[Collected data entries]
####################

(** The two listing accessors never return [None]: what they compute is a
    list, and what they reuse is a cached value other than [None]. *)
Lemma listing_not_None a id fuel w v w' :
  a = getChannelPlaylists ∨ a = getPlaylistVideos →
  call a fuel id w = (Ok v, w') →
  v ≠ VNone.
Proof.
  intros [-> | ->]; simpl;
    unfold get_channel_playlists_json, get_videos_json; unfold_M; intros H;
    (destruct (is_None _) eqn:Hn; simpl in H;
       [|simplify_eq; intros E; by rewrite E in Hn]).
  - destruct (get_channel_playlists_loop _ _ _ _ _ _) as [[l| |] w1];
      by simplify_eq.
  - destruct (get_videos_loop _ _ _ _ _) as [[l| |] w1]; by simplify_eq/=.
Qed.

(** C1 (as amended). Fetch-or-reuse: for every accessor ([getChannel], by id
    or by username, [getChannelPlaylists], [getPlaylist],
    [getPlaylistVideos]) and every identifier, a call that finds under the
    identifier's key a cached value other than the JSON null ([None]) returns
    exactly the cached value and leaves the world as it was: no request is
    sent (the trace and the remote are untouched).  Hence after a first call
    that returned a value [v] other than null, a second call with the same
    identifier returns [v] again, without a network request.  The two
    listing accessors never return null, so that for them this holds after
    every successful first call. *)
Theorem accessor_reuses_cache (a : accessor) (id : value) :
  (∀ fuel w v,
      cache w !! accessor_key a id = Some v →
      v ≠ VNone →
      call a fuel id w = (Ok v, w)) ∧
  (∀ fuel fuel' w v w',
      call a fuel id w = (Ok v, w') →
      v ≠ VNone →
      call a fuel' id w' = (Ok v, w')) ∧
  (∀ fuel fuel' w v w',
      a = getChannelPlaylists ∨ a = getPlaylistVideos →
      call a fuel id w = (Ok v, w') →
      call a fuel' id w' = (Ok v, w')).
Proof.
  split; [|split].
  - intros fuel w v. apply call_hit.
  - intros fuel fuel' w v w' Hfirst Hv.
    apply call_hit; [|done]. eapply call_stores, Hfirst.
  - intros fuel fuel' w v w' Ha Hfirst.
    apply call_hit; [eapply call_stores, Hfirst|].
    eapply listing_not_None; [exact Ha|exact Hfirst].
Qed.

(** C2. The two persistence disciplines.  Against a remote that serves some
    pages and then either ends the listing or fails a request, on a cache
    miss:
    - [getChannelPlaylists] writes its cache key after every fetched page,
      before the next request, each time with the items accumulated so far,
      so that after a failure the pages fetched so far remain under the
      key;
    - [getPlaylistVideos] writes its cache key exactly once, with the whole
      list, after the last page, and not at all when a request fails: the
      cache is then as it was, the entry absent. *)
Theorem persistence_disciplines (id : value) pages e s' fuel (w : world) :
  stream_length pages e ≤ fuel →
  (cache w !! accessor_key getChannelPlaylists id = None →
   page_stream (channel_playlists_request id) (remote w) VNone pages e s' →
   ∃ w' toks,
     get_channel_playlists_json fuel id w
     = (outcome_of_ending e (VList (concat pages)), w') ∧
     length toks = stream_length pages e ∧
     trace w'
     = trace w ++ per_page_trace (accessor_key getChannelPlaylists id) [] pages
                    (channel_playlists_request id <$> toks) ∧
     saves_of (trace w')
     = saves_of (trace w) ++
       ((λ n, (accessor_key getChannelPlaylists id,
               VList (concat (take n pages)))) <$> seq 1 (length pages)) ∧
     cache w'
     = match pages with
       | [] => cache w
       | _ => <[accessor_key getChannelPlaylists id := VList (concat pages)]>
                (cache w)
       end) ∧
  (cache w !! accessor_key getPlaylistVideos id = None →
   page_stream (playlist_items_request id) (remote w) VNone pages e s' →
   ∃ w' toks,
     get_videos_json fuel id w
     = (outcome_of_ending e (VList (concat pages)), w') ∧
     length toks = stream_length pages e ∧
     trace w'
     = trace w ++ (EvRequest ∘ playlist_items_request id <$> toks) ++
       match e with
       | Complete =>
           [EvSave (accessor_key getPlaylistVideos id) (VList (concat pages))]
       | Broken _ => []
       end ∧
     saves_of (trace w')
     = saves_of (trace w) ++
       match e with
       | Complete => [(accessor_key getPlaylistVideos id, VList (concat pages))]
       | Broken _ => []
       end ∧
     cache w'
     = match e with
       | Complete =>
           <[accessor_key getPlaylistVideos id := VList (concat pages)]> (cache w)
       | Broken _ => cache w
       end).
Proof.
  intros Hfuel. split; intros Hmiss Hs; simpl in Hmiss.
  - unfold get_channel_playlists_json. unfold_M. miss Hmiss.
    edestruct (get_channel_playlists_loop_stream id
                 ("channel_" +:+ py_str id +:+ "_playlists") _ _ _ _ _ Hs
                 fuel [] w) as (toks & Hrun & Hlen); [done..|].
    rewrite Hrun.
    assert (length pages ≤ length (channel_playlists_request id <$> toks)) as Hle
      by (rewrite length_fmap, Hlen; destruct e; simpl; lia).
    pose proof (saves_of_per_page_trace
                  ("channel_" +:+ py_str id +:+ "_playlists") pages [] _ Hle)
      as Hsv.
    simpl in Hsv.
    destruct e; simpl; eexists _, toks; (split; [done|]); simpl;
      rewrite saves_of_app, Hsv; repeat split; done.
  - unfold get_videos_json. unfold_M. miss Hmiss.
    edestruct (get_videos_loop_stream id _ _ _ _ _ Hs fuel [] w)
      as (toks & Hrun & Hlen); [done..|].
    rewrite Hrun.
    destruct e; simpl; eexists _, toks; (split; [done|]); simpl.
    + rewrite !saves_of_app, list_fmap_compose, saves_of_requests, app_nil_r.
      rewrite <- app_assoc. repeat split; done.
    + rewrite saves_of_app, list_fmap_compose, saves_of_requests, !app_nil_r.
      repeat split; done.
Qed.

(** C4. Pagination: when the remote serves [N] pages to the playlist-items
    listing, the first [N-1] each with a continuation cursor (a token that
    is not empty) and the last without, [get_videos_json], on a cache miss
    and given fuel for [N] iterations, returns the concatenation of the
    pages' item arrays, in page order and each page in its own order,
    having sent exactly [N] requests. *)
Theorem get_videos_json_concatenates_pages (playlist_id : value) pages s' fuel
    (w : world) :
  cache w !! accessor_key getPlaylistVideos playlist_id = None →
  page_stream (playlist_items_request playlist_id) (remote w) VNone
    pages Complete s' →
  length pages ≤ fuel →
  ∃ w', get_videos_json fuel playlist_id w = (Ok (VList (concat pages)), w') ∧
        remote w' = s' ∧
        length (requests_of (trace w'))
        = length (requests_of (trace w)) + length pages.
Proof.
  intros Hmiss Hs Hfuel. simpl in Hmiss.
  unfold get_videos_json. unfold_M. miss Hmiss.
  edestruct (get_videos_loop_stream playlist_id _ _ _ _ _ Hs fuel [] w)
    as (toks & Hrun & Hlen); [done..|].
  rewrite Hrun. simpl. eexists. split; [done|]. split; [done|]. simpl.
  rewrite !requests_of_app, list_fmap_compose, requests_of_requests.
  rewrite !length_app, length_fmap, Hlen. simpl. lia.
Qed.

(** *** The deleted-video classifier *)

Lemma py_eqb_VStr v s : py_eqb v (VStr s) = true ↔ v = VStr s.
Proof.
  destruct v as [|b|n|s'|l|d]; simpl;
    try rewrite String.eqb_eq; split; congruence.
Qed.

(** C3 (as amended). For every video item with title [t] and description
    [d], [isDeleted] holds exactly when [t] is "Deleted video" or [d] is
    "This video is unavailable.": one sentinel is enough. *)
Theorem isDeleted_either_sentinel (item snippet t d : value) :
  getitem item (VStr "snippet") = Ok snippet →
  getitem snippet (VStr "title") = Ok t →
  getitem snippet (VStr "description") = Ok d →
  ∃ b, isDeleted item = Ok b ∧
       (b = true ↔ t = VStr "Deleted video" ∨ d = VStr "This video is unavailable.").
Proof.
  intros Hs Ht Hd. unfold isDeleted, skip_deleted_videos.
  unfold mbind, outcome_mbind, outcome_bind. rewrite Hs, Ht.
  destruct (py_eqb t (VStr "Deleted video")) eqn:Et; simpl.
  - eexists. split; [done|]. apply py_eqb_VStr in Et. tauto.
  - rewrite Hd. simpl. eexists. split; [done|].
    rewrite negb_involutive, py_eqb_VStr.
    assert (t ≠ VStr "Deleted video").
    { intros E. apply py_eqb_VStr in E. congruence. }
    tauto.
Qed.

(** *** The author cache *)

(** C6 (as amended). The author resolver has one cache entry,
    "videos_channels", whatever the ids asked for: once it is present with a
    value other than the JSON null ([None]), a call with any id sequence
    returns the cached value and leaves the world as it was, without a
    request. *)
Theorem get_videos_authors_info_cached fuel (videos_ids : list value)
    (w : world) (v : value) :
  cache w !! "videos_channels" = Some v →
  v ≠ VNone →
  get_videos_authors_info fuel videos_ids w = (Ok v, w).
Proof.
  intros H Hv. apply is_None_false in Hv.
  unfold get_videos_authors_info. unfold_M. rewrite H. simpl. by rewrite Hv.
Qed.

(** *** Batches *)

Lemma for_each_app {A B} (body : B → A → outcome B) l1 l2 acc :
  for_each body (l1 ++ l2) acc = for_each body l1 acc ≫= for_each body l2.
Proof.
  revert acc. induction l1 as [|x l1 IH]; intros acc; simpl; [done|].
  unfold mbind, outcome_mbind, outcome_bind in *.
  destruct (body acc x); simpl; [apply IH|done..].
Qed.

Lemma retrieve_videos_loop_stream videos_ids ids s tok pages e s' :
  py_join "," videos_ids = Ok ids →
  page_stream (videos_request ids) s tok pages e s' →
  ∀ fuel req_items w m,
    remote w = s →
    stream_length pages e ≤ fuel →
    for_each add_author (concat pages) req_items = Ok m →
    ∃ toks, retrieve_videos_loop fuel videos_ids req_items tok w
            = (outcome_of_ending e m,
               World (cache w) s' (fs w)
                 (trace w ++ (EvRequest ∘ videos_request ids <$> toks))) ∧
            length toks = stream_length pages e.
Proof.
  intros Hj.
  induction 1 as [s tok resp its cursor s' Hr Hg Ht
                 |s tok r x s' Hr Hf
                 |s tok resp its cursor s' pages e s'' Hr Hg Ht Hs IH];
    intros fuel acc w m Hrem Hfuel Hm; subst s;
    (destruct fuel as [|fuel];
       [unfold stream_length in Hfuel; simpl in Hfuel; try case_match; lia|]);
    simpl; unfold_M; rewrite Hj; fold (videos_request ids tok); rewrite Hr.
  - apply good_page_json in Hg as (-> & body & -> & -> & ->). simpl in *.
    rewrite app_nil_r in Hm. rewrite Hm, Ht. by exists [tok].
  - apply failure_of_Some in Hf as [[-> ->]|(resp & -> & ->)];
      by exists [tok].
  - apply good_page_json in Hg as (-> & body & -> & -> & ->). simpl in *.
    rewrite for_each_app in Hm.
    unfold mbind, outcome_mbind, outcome_bind in Hm.
    destruct (for_each add_author its acc) as [acc1| |] eqn:Hacc; try done.
    rewrite Ht.
    edestruct (IH fuel acc1
                 (World (cache w) s' (fs w)
                    (trace w ++ [EvRequest (videos_request ids tok)])) m)
      as (toks & Hrun & Hlen); [done|destruct e; simpl in *; lia|done|].
    rewrite Hrun. simpl. exists (tok :: toks). split.
    + by rewrite <- app_assoc.
    + simpl. rewrite Hlen. by destruct e.
Qed.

####################

**Task to complete**
Within the records above, work out on how many lines the string "body" appears, and give only that number.

**Task answer**
5